Months later, a senior night editor who had been on duty on the night my Vincennes report arrived, recalled in a letter that he had promoted my dispatch as the splash, but that Wilson had said: "There's nothing in it. There's not a fact in it. I wouldn't even run this gibberish." Wilson, the night editor said, called it "bollocks" and "waffle". The night editor's diary for that day finished: "Shambles, chaos on Gulf story. [George] Brock [Wilson's foreign editor] rewrites Fisk."
The good news: a few months later, I was Middle East correspondent for The Independent. The bad news: I don't believe Murdoch personally interfered in any of the above events. He didn't need to. He had turned The Times into a tame, pro-Tory, pro-Israeli paper shorn of all editorial independence. If I hadn't been living in the Middle East, of course, it might have taken me longer to grasp all this.
But I worked in a region where almost every Arab journalist knows the importance of self-censorship – or direct censorship – and where kings and dictators do not need to give orders. They have satraps and ministers and senior police officers – and "democratic" governments – who know their wishes, their likes and dislikes. And they do what they believe their master wants. Of course, they all told me this was not true and went on to assert that their king/president was always right.
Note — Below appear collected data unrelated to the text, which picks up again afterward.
(* ===== verification/GetHeader.v ===== *)
(** [GET /eth/v1/builder/header/{slot}/{parent_hash}/{pubkey}]:
    [crates/http/src/server/proposer_api/get_header.rs]. *)

From S2P Require Import Prelude Prog External Types Blst Signer BeaconTypes BeaconBlock.
From S2P Require Import StorageTypes Header Storage BidSpec Metrics InMemory World.
From S2P Require Import InMemoryStorage HttpErrors.

Section get_header.
Context `{Ext} {E : Type -> Type} `{!Storage E} `{!Host E} `{!BuildProfile}.

Definition get_header (slot : u64) (parent_hash : B256) (pubkey : BlsPublicKey)
    (signer : BlsSigner) : prog E (result (Versioned SignedHeader) Rejection) :=
  let fail e := Ret (Err (reject_custom (CGetHeader e))) in
  let! registration := st_read_validator_registration pubkey in
  match registration with
  | None => fail UnauthorizedGetHeader
  | Some _ =>
      let! current_slot := st_read_head_slot in
      let! started := instant_now in
      let! next := lift (is_next_slot current_slot slot) in
      if negb next then fail InvalidSlot else
      let! bid := st_read_best_bid slot parent_hash pubkey in
      match bid with
      | None => fail NoBidFound
      | Some bid =>
          let value := bt_value (bs_message bid) in
          let tx_count := lenN (ep_transactions (bs_execution_payload bid)) in
          let!? signed_header :=
            Ret (map_err (fun e => reject_custom (CConversion e))
                   (signed_header_try_from bid signer)) in
          let versioned_header := mkVersioned Deneb signed_header in
          let! now := instant_now in
          let elapsed := elapsed started now in
          do! emit inc_headers;
          do! match u256_try_into_u64 value with
              | Some value => emit (set_header_values value)
              | None => Ret tt
              end;
          do! emit (set_tx_count tx_count);
          do! emit (set_header_latency (as_millis_u64 elapsed));
          Ret (Ok versioned_header)
      end
  end.
End get_header.

(** * Properties *)

Section laws.
Context {X : Ext} {L : ExtLaws X} `{!BuildProfile}.

(** What the handler answers in a state of the storage. *)
Inductive header_answer (st : StoreState) (slot : u64) (hash : B256) (pubkey : BlsPublicKey)
    (signer : BlsSigner) : result (Versioned SignedHeader) Rejection -> Prop :=
| HaUnregistered :
    sto_regs st !! pk_serialize pubkey = None ->
    header_answer st slot hash pubkey signer (Err [CGetHeader UnauthorizedGetHeader])
| HaOld r :
    sto_regs st !! pk_serialize pubkey = Some r ->
    slot <> (hs_slot (sto_head st) + 1)%Z ->
    header_answer st slot hash pubkey signer (Err [CGetHeader InvalidSlot])
| HaNoBid r :
    sto_regs st !! pk_serialize pubkey = Some r ->
    slot = (hs_slot (sto_head st) + 1)%Z ->
    sto_read_best slot hash pubkey st = None ->
    header_answer st slot hash pubkey signer (Err [CGetHeader NoBidFound])
| HaTooManyBlobs r bid :
    sto_regs st !! pk_serialize pubkey = Some r ->
    slot = (hs_slot (sto_head st) + 1)%Z ->
    sto_read_best slot hash pubkey st = Some bid ->
    (MAX_BLOB_COMMITMENTS < lenN (bb_commitments (bs_blobs_bundle bid)))%N ->
    header_answer st slot hash pubkey signer (Err [CConversion SszTypes])
| HaServed r bid msg :
    sto_regs st !! pk_serialize pubkey = Some r ->
    slot = (hs_slot (sto_head st) + 1)%Z ->
    sto_read_best slot hash pubkey st = Some bid ->
    (lenN (bb_commitments (bs_blobs_bundle bid)) <= MAX_BLOB_COMMITMENTS)%N ->
    msg = mkHeader (header_of_payload (bs_execution_payload bid))
            (as_kzg_commitment <$> bb_commitments (bs_blobs_bundle bid))
            (bt_value (bs_message bid)) (signer_public_key signer) ->
    header_answer st slot hash pubkey signer
      (Ok (mkVersioned Deneb (mkSignedHeader msg (signer_sign signer msg)))).

Lemma get_header_run slot hash pubkey signer w :
  (hs_slot (sto_head (w_abs w)) < u64_max)%Z ->
  exists r w', run_relay (get_header slot hash pubkey signer) w = (Val r, w') /\
    w_store w' = w_store w /\ w_spawned w' = w_spawned w /\
    header_answer (w_abs w) slot hash pubkey signer r.
Proof.
  intros Hhead. unfold run_relay, get_header.
  run_read. destruct (sto_regs _ !! _) as [reg|] eqn:Hreg.
  2:{ do 2 eexists; split; [reflexivity |]; split; [reflexivity|]; split; [reflexivity|]. by constructor. }
  run_read. rewrite run_now, is_next_slot_spec, run_lift_val by done.
  destruct (Z.eqb_spec (hs_slot (sto_head (w_abs w)) + 1) slot) as [Hslot|Hslot];
    simpl negb; cbv iota.
  2:{ do 2 eexists; split; [reflexivity |]; split; [reflexivity|]; split; [reflexivity|]. by eapply HaOld. }
  run_read. change (w_abs (w_ticked w)) with (w_abs w).
  destruct (sto_read_best _ _ _ _) as [bid|] eqn:Hbid.
  2:{ do 2 eexists; split; [reflexivity |]; split; [reflexivity|]; split; [reflexivity|]. by eapply HaNoBid. }
  rewrite signed_header_try_from_spec.
  destruct (N.leb_spec (lenN (bb_commitments (bs_blobs_bundle bid))) MAX_BLOB_COMMITMENTS).
  - cbn. destruct (u256_try_into_u64 _); cbn;
      (do 2 eexists; split; [reflexivity |]; split; [reflexivity|]; split; [reflexivity|]; by eapply HaServed).
  - do 2 eexists; split; [reflexivity |]; split; [reflexivity|]; split; [reflexivity|]. by eapply HaTooManyBlobs.
Qed.

(** Serving headers changes nothing in the storage, whatever interleaves. *)
Lemma get_header_safe builders fork slot hash pubkey signer :
  safe (fun X => @relay_step _ X) (fun w => by_slot_empty w /\ bids_authentic builders fork (w_abs w))
    (fun _ => True) (get_header slot hash pubkey signer).
Proof.
  unfold get_header. safe_read. intros a _. destruct (sto_regs _ !! _); [|done].
  safe_read. intros a1 _. apply safe_bind. intros w Hw. split; [done |].
  apply safe_bind, safe_lift. intros [] _; [|done]. simpl negb. cbv iota.
  safe_read. intros a2 _. destruct (sto_read_best _ _ _ _) as [bid|]; [|done].
  apply safe_try_bind. simpl. destruct (map_err _ _); [|done].
  intros w1 Hw1. split; [done |]. intros w2 Hw2. split; [done |].
  destruct (u256_try_into_u64 _); simpl; repeat (intros ? ?; split; [done |]); done.
Qed.
End laws.

Section main.
Context {X : Ext} {L : ExtLaws X} `{!BuildProfile}.

(** C8: the header request answers as specified on every branch ([header_answer]): refused for an
    unregistered key, then for a slot that is not the one after the head, then when no bid is
    stored under (slot, parent hash, key), then when the bid has more than 4096 commitments;
    otherwise it serves the signed header of the stored bid.  The storage and the spawned tasks
    are not touched. *)
Theorem get_header_correct slot hash pubkey signer w :
  (hs_slot (sto_head (w_abs w)) < u64_max)%Z ->
  exists r w', run_relay (get_header slot hash pubkey signer) w = (Val r, w') /\
    w_store w' = w_store w /\ w_spawned w' = w_spawned w /\
    header_answer (w_abs w) slot hash pubkey signer r.
Proof. apply get_header_run. Qed.

(** C9: a header that is served carries the value and the block hash of the bid stored for the
    slot, parent hash and key of the request, names the relay's key, and its signature verifies
    under that key in the builder domain. *)
Theorem served_header_verifies slot hash pubkey signer w v :
  (hs_slot (sto_head (w_abs w)) < u64_max)%Z ->
  (run_relay (get_header slot hash pubkey signer) w).1 = Val (Ok v) ->
  let msg := sh_message (vs_data v) in
  bls_sig_verify (sh_signature (vs_data v)) (signer_public_key signer)
    (signing_root msg (compute_builder_domain (signer_fork_data signer))) = true /\
  h_pubkey msg = signer_public_key signer /\
  exists bid, sto_read_best slot hash pubkey (w_abs w) = Some bid /\
    h_value msg = bt_value (bs_message bid) /\
    eh_block_hash (h_header msg) = ep_block_hash (bs_execution_payload bid) /\
    lenN (h_blob_kzg_commitments msg) = lenN (bb_commitments (bs_blobs_bundle bid)).
Proof.
  intros Hhead Hrun.
  destruct (get_header_run slot hash pubkey signer w Hhead) as (r & w' & Heq & _ & _ & Ha).
  rewrite Heq in Hrun. injection Hrun as ->.
  inversion Ha as [| | | |r bid msg Hreg Hslot Hbid Hlen Hmsg]; subst; simpl.
  split; [apply signer_sign_verifies |]. split; [done |].
  exists bid. split; [done |]. split; [done |]. split; [done |].
  unfold lenN. by rewrite length_fmap.
Qed.
End main.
These past two weeks, I have been thinking of what it was like to work for Murdoch, what was wrong about it, about the use of power by proxy. For Murdoch could never be blamed. Murdoch was more caliph than ever, no more responsible for an editorial or a "news" story than a president of Syria is for a massacre – the latter would be carried out on the orders of governors who could always be tried or sacked or sent off as adviser to a prime minister – and the leader would invariably anoint his son as his successor. Think of Hafez and Bashar Assad or Hosni and Gamal Mubarak or Rupert and James. In the Middle East, Arab journalists knew what their masters wanted, and helped to create a journalistic desert without the water of freedom, an utterly skewed version of reality. So, too, within the Murdoch empire.
In the sterile world of the Murdochs, new technology was used to deprive the people of their freedom of speech and privacy. In the Arab world, surviving potentates had no problem in appointing tame prime ministers. Nothing ventured, nothing gained.